*Assignment*:
Among the entries below, count the lines holding the string "repeat". Respond with the number alone.
---------------
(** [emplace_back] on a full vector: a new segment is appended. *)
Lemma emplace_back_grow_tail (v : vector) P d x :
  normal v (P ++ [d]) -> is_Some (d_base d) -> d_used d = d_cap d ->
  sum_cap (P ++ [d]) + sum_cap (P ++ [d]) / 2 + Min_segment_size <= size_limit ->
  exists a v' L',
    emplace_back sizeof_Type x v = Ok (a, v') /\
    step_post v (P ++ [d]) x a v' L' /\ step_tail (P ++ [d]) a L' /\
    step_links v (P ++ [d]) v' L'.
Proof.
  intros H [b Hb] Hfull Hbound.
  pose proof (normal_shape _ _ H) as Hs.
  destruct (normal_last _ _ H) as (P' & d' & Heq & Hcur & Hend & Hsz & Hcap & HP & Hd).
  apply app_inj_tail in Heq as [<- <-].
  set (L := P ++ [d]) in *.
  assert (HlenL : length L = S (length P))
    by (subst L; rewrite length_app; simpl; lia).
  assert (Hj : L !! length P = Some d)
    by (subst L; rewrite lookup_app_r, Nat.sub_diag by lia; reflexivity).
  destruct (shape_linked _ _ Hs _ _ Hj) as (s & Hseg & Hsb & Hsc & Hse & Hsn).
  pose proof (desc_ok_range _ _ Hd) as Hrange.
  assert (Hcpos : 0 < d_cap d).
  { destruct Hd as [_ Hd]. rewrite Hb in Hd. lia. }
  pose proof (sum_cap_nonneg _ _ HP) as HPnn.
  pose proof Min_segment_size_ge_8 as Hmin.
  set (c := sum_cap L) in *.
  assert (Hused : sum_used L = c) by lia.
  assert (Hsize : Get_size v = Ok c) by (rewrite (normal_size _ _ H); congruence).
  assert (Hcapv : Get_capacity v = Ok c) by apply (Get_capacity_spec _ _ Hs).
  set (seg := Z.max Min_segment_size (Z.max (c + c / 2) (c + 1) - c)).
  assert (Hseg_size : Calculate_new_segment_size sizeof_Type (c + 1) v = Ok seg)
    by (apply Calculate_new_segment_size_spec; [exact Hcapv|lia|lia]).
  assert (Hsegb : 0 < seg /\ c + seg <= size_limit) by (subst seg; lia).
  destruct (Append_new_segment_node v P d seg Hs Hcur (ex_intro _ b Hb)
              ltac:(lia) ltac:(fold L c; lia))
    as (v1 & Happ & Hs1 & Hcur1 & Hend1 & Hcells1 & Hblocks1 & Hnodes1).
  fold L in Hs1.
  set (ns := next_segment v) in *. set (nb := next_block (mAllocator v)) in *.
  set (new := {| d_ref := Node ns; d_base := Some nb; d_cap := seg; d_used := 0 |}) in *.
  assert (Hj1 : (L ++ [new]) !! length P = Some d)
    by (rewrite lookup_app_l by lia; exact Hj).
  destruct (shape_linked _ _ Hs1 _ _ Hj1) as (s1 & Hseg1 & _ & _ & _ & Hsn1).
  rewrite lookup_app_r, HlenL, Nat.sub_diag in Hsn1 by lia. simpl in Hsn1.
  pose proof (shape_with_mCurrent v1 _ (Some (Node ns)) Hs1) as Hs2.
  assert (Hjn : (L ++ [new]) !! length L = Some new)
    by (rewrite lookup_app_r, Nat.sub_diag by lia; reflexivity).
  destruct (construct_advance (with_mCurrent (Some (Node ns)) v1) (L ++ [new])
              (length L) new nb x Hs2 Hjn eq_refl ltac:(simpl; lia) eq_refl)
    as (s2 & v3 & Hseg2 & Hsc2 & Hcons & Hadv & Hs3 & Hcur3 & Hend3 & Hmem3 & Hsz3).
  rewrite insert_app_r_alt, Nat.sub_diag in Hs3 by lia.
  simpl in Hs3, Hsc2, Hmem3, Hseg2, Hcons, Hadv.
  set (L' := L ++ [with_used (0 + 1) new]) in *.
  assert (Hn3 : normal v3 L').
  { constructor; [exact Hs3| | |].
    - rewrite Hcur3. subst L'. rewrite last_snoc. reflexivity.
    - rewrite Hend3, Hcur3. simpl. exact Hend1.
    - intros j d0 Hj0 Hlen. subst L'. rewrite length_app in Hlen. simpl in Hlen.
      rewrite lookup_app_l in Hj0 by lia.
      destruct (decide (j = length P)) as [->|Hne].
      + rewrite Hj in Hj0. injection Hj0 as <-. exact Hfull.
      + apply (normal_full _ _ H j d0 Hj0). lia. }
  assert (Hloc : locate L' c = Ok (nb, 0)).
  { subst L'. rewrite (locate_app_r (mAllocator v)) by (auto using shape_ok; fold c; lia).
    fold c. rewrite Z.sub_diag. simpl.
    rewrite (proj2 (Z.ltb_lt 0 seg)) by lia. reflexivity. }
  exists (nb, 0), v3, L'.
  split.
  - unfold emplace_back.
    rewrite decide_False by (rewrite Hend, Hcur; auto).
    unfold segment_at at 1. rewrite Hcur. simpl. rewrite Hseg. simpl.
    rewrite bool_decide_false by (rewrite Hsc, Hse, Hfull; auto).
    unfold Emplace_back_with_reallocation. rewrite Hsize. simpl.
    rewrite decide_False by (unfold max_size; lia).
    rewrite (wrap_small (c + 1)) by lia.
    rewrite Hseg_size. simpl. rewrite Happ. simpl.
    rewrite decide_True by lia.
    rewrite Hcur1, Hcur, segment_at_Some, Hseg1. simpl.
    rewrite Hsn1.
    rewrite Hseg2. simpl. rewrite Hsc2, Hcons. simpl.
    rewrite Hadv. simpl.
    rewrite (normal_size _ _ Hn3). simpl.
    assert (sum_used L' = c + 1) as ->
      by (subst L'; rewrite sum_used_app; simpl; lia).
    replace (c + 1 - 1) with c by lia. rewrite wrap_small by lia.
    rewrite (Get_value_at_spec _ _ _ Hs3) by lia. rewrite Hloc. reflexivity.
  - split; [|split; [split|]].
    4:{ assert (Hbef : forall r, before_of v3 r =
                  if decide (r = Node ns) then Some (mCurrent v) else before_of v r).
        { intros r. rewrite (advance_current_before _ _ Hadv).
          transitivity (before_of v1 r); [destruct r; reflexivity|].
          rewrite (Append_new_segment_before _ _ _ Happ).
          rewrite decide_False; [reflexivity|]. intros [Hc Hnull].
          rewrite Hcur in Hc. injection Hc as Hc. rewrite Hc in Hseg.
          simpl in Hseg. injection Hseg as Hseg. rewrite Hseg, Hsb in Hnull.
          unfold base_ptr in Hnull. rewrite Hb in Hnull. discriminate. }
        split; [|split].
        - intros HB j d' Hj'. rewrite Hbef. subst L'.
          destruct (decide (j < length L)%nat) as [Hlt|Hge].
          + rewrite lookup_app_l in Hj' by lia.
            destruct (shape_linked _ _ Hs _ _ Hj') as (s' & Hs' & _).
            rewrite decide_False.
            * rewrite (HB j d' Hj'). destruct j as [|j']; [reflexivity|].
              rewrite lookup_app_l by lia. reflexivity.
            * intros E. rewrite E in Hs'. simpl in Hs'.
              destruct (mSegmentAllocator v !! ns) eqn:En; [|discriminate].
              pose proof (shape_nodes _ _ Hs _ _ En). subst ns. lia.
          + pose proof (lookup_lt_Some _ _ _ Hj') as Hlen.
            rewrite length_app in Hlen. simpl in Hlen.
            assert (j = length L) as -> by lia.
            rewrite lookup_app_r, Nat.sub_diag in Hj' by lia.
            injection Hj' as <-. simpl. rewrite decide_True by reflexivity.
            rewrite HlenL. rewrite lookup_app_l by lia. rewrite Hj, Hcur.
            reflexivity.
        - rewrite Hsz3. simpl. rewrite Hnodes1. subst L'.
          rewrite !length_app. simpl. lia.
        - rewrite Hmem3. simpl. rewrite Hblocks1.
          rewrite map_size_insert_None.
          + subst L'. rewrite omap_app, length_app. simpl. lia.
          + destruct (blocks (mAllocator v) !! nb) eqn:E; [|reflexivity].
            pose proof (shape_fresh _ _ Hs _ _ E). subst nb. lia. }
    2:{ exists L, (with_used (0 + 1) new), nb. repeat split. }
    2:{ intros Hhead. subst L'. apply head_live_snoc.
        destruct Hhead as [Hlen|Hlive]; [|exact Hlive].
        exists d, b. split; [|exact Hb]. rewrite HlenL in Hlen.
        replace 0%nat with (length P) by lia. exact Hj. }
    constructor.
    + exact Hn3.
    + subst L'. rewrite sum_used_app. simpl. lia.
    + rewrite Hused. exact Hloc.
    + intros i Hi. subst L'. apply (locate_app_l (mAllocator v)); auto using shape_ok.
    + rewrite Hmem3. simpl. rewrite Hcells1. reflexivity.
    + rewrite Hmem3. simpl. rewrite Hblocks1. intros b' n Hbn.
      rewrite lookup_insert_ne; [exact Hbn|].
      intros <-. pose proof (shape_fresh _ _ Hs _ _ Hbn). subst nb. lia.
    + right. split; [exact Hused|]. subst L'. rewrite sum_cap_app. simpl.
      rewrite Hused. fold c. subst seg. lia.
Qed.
---------------
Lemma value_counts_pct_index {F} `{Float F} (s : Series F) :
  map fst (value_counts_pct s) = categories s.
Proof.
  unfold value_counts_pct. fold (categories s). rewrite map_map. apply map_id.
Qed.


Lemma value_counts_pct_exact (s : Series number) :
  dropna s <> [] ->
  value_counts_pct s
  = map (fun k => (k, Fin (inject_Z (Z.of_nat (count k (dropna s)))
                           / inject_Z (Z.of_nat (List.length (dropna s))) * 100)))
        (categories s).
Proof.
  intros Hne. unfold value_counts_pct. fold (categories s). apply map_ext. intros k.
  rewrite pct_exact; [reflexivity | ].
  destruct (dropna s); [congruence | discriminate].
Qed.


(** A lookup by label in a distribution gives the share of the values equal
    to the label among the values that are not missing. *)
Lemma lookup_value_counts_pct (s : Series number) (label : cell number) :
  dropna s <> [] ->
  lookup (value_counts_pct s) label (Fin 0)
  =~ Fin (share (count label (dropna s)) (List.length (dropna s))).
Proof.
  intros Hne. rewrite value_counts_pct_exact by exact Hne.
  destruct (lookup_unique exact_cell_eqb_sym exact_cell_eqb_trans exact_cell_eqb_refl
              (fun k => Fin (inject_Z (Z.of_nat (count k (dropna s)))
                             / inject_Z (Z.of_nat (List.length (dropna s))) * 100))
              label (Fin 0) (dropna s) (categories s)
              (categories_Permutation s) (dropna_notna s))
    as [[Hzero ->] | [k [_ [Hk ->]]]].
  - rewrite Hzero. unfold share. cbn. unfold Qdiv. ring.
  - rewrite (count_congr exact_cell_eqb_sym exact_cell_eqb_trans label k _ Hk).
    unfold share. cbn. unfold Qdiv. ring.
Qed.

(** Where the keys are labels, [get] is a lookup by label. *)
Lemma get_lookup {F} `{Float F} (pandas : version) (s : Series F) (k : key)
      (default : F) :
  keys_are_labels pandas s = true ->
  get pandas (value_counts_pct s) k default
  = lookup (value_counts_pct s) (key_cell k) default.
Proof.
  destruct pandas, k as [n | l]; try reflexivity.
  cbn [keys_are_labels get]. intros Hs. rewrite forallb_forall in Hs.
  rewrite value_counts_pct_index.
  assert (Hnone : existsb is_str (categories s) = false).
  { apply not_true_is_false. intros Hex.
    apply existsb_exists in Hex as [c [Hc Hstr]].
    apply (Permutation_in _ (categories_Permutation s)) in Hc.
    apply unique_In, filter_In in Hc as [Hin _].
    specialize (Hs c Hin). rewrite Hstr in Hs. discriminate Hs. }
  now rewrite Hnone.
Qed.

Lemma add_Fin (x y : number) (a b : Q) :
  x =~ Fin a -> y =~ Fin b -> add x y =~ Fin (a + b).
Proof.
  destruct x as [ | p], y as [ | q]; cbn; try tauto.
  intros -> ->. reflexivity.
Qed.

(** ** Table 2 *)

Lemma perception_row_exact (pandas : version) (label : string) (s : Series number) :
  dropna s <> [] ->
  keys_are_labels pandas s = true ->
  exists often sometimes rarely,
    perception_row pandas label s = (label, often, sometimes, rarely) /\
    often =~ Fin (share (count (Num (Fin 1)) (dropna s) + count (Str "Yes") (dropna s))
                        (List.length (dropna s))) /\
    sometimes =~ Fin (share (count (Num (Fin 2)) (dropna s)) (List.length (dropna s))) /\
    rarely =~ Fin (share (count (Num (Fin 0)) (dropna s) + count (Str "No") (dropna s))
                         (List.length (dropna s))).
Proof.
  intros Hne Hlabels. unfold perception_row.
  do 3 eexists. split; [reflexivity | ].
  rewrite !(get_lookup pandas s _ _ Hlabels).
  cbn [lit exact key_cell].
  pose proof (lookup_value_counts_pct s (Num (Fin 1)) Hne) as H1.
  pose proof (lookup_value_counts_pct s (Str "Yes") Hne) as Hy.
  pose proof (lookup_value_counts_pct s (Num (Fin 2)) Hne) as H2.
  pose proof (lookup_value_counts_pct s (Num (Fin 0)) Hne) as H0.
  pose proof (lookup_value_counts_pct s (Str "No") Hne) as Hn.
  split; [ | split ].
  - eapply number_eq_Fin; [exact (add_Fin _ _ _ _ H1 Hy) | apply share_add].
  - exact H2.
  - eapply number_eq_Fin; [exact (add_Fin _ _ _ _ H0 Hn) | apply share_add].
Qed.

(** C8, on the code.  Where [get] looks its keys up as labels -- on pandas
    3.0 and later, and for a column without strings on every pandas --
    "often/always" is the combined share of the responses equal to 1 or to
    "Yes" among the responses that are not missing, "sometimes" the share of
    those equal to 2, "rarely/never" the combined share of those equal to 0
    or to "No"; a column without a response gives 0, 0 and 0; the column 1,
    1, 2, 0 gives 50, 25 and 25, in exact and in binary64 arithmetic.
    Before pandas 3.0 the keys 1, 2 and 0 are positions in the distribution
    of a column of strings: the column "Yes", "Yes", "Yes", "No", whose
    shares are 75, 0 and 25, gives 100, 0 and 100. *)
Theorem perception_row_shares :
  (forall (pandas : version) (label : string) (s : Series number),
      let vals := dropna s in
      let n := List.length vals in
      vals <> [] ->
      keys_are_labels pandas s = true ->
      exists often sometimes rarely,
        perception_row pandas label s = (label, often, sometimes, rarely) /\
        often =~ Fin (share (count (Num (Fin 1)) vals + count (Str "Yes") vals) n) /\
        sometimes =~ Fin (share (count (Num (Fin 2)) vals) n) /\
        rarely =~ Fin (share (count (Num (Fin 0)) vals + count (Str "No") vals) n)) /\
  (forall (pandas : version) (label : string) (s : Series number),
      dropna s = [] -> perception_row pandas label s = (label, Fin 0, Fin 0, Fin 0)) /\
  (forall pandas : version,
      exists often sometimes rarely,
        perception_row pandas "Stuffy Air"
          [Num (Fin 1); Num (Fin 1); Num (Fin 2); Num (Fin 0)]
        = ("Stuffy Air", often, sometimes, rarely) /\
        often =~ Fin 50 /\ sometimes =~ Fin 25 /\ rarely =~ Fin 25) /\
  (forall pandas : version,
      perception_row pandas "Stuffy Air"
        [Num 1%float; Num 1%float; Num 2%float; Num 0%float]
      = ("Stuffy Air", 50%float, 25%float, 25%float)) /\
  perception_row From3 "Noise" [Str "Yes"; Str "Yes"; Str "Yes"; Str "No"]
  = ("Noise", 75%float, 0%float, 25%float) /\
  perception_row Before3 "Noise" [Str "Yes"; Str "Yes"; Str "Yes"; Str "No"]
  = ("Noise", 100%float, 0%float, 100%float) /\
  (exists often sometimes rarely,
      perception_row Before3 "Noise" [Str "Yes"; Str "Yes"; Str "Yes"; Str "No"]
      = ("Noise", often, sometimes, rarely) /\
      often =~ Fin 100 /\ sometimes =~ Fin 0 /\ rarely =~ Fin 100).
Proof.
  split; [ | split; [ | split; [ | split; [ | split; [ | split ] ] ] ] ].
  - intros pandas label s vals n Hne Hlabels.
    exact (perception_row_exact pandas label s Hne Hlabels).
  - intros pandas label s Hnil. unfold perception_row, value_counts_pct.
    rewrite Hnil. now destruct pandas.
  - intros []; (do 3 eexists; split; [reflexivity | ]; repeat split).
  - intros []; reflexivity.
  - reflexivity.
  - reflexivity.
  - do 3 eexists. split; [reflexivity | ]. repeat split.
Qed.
---------------
*Response for this exercise*:
3